Abstract

A debate exists in the literature as to what extent perception is conscious. In some publications regarding proprioception, the term proprioception has explicitly only been seen as properly used when subjects were able to report the imposed movement's direction. Detections of movements without movement-direction perception, have been seen as nonspecific. Since a lot of studies discussed this point but never tested it explicitly, we tested it by using nonspecific hunting paradigms (only the occurrence of a movement has to be detected, not its direction) with the following rationale. If the perception performance is really nonspecific, no difference regarding the movement's direction should be found. Thus, if we found a different detection performance regarding flexion and extension by means of a nonspecific paradigm, it would demonstrate that this "nonspecific" perception is already specific. Therefore, we measured the perception characteristics separately for flexion and extension. The perception characteristics have been determined from the amplitude-velocity-relation curve. Two different, nonspecific hunting paradigms, modifications of our previously published specific hunting paradigm, have been used.
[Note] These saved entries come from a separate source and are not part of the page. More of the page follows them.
(** * Share-link creation workflow of pikpak-plus

    A shallow embedding of
    [pikpak-plus-client/src/components/features/create-share/share-section.tsx]:
    the error classifier [getUserFriendlyError], the local share store gate
    [saveToLocalStorage], and the handlers [handleShare] and [handleRetry] of
    the [ShareSection] component, followed by the properties of the
    specification that concern them.

    Conventions.
    - A JavaScript value of unknown shape ([any]) is a [JsVal]; numbers that
      occur here (HTTP status codes, millisecond timestamps) are integers and
      are kept in [Z].
    - A string is a [string] of 8-bit characters.  [toLowerCase] folds the
      letters A-Z; the case mapping of characters outside ASCII is not
      modelled (they are left as they are).
    - The React state cells ([useState], [useLocalStorage]) are the fields of
      one record, threaded explicitly; a setter is a record update.
    - An [async] handler is the state reached at its [await] together with the
      request it issued and the continuation that runs when the request
      settles.  The continuation keeps the variables of the render in which the
      handler was created ([taskData], [shares]), as a closure does. *)

From Stdlib Require Import String Ascii List ZArith NArith Bool Lia DecimalString.
From Stdlib Require DecimalPos DecimalZ.
Import ListNotations.
Local Open Scope string_scope.
Local Open Scope Z_scope.

(* ================================================================= *)
(** ** JavaScript values and string primitives *)

Module Js.

#[local] Set Warnings "-register-all".

Inductive JsVal : Type :=
| JUndefined
| JNull
| JBool (b : bool)
| JNum (n : Z)
| JStr (s : string)
| JObj (fields : list (string * JsVal)).

(** ToBoolean, as used by [!v], [v && ...] and [v || ...]. *)
Definition truthy (v : JsVal) : bool :=
  match v with
  | JUndefined | JNull => false
  | JBool b => b
  | JNum n => negb (n =? 0)
  | JStr s => negb (s =? EmptyString)%string
  | JObj _ => true
  end.

Fixpoint lookup (k : string) (fields : list (string * JsVal)) : JsVal :=
  match fields with
  | [] => JUndefined
  | (k', v) :: rest => if (k' =? k)%string then v else lookup k rest
  end.

(** [v?.k]: [undefined] on [null] and [undefined]; a primitive has no own
    property of the names read here. *)
Definition opt_get (v : JsVal) (k : string) : JsVal :=
  match v with
  | JObj fields => lookup k fields
  | _ => JUndefined
  end.

(** [typeof v === "string"]. *)
Definition typeof_string (v : JsVal) : bool :=
  match v with JStr _ => true | _ => false end.

(** Truthiness of an optional string ([undefined], or a string). *)
Definition truthy_str (o : option string) : bool :=
  match o with
  | Some s => negb (s =? EmptyString)%string
  | None => false
  end.

(** [o || d] for an optional string [o]. *)
Definition or_else (o : option string) (d : string) : string :=
  match o with
  | Some s => if (s =? EmptyString)%string then d else s
  | None => d
  end.

(** Truthiness of an optional boolean. *)
Definition truthy_bool (o : option bool) : bool :=
  match o with Some b => b | None => false end.

Definition is_upper (c : ascii) : bool :=
  let n := N_of_ascii c in ((65 <=? n) && (n <=? 90))%N.

Definition to_lower_char (c : ascii) : ascii :=
  if is_upper c then ascii_of_N (N_of_ascii c + 32) else c.

(** [s.toLowerCase()]. *)
Fixpoint toLowerCase (s : string) : string :=
  match s with
  | EmptyString => EmptyString
  | String c rest => String (to_lower_char c) (toLowerCase rest)
  end.

(** [s.includes(sub)]: [sub] occurs in [s] at some position. *)
Fixpoint includes (s sub : string) : bool :=
  if String.prefix sub s then true
  else match s with
       | EmptyString => false
       | String _ rest => includes rest sub
       end.

(** The decimal text of an integer, as a template literal prints it. *)
Definition num_to_string (n : Z) : string :=
  NilZero.string_of_int (Z.to_int n).

End Js.
Import Js.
Thus, we determined pairs of threshold values, regarding amplitude hunting using three different angular velocities (0.1 degrees s(-1), 0.25 degrees s(-1), and 0.5 degrees s(-1)) and regarding velocity hunting using three different angular displacements (0.25 degrees, 0.5 degrees, and 1 degrees) as well, for flexion and extension, respectively. We found that both threshold paradigms (velocity hunting and amplitude hunting) revealed the same perception characteristics for a given movement direction. With an increasing angular velocity, angular displacement threshold values converged toward a common value for flexion and extension (about 0.2 degrees); with an increasing angular displacement, angular velocity threshold values converged toward separate values for flexion (about 0.06 degrees s(-1)) and extension (about 0.1 degrees s(-1)). Thus, our findings demonstrate that detection performance is specific and not bound to conscious perception, since specific thresholds for flexion and extension were revealed with nonspecific hunting paradigms.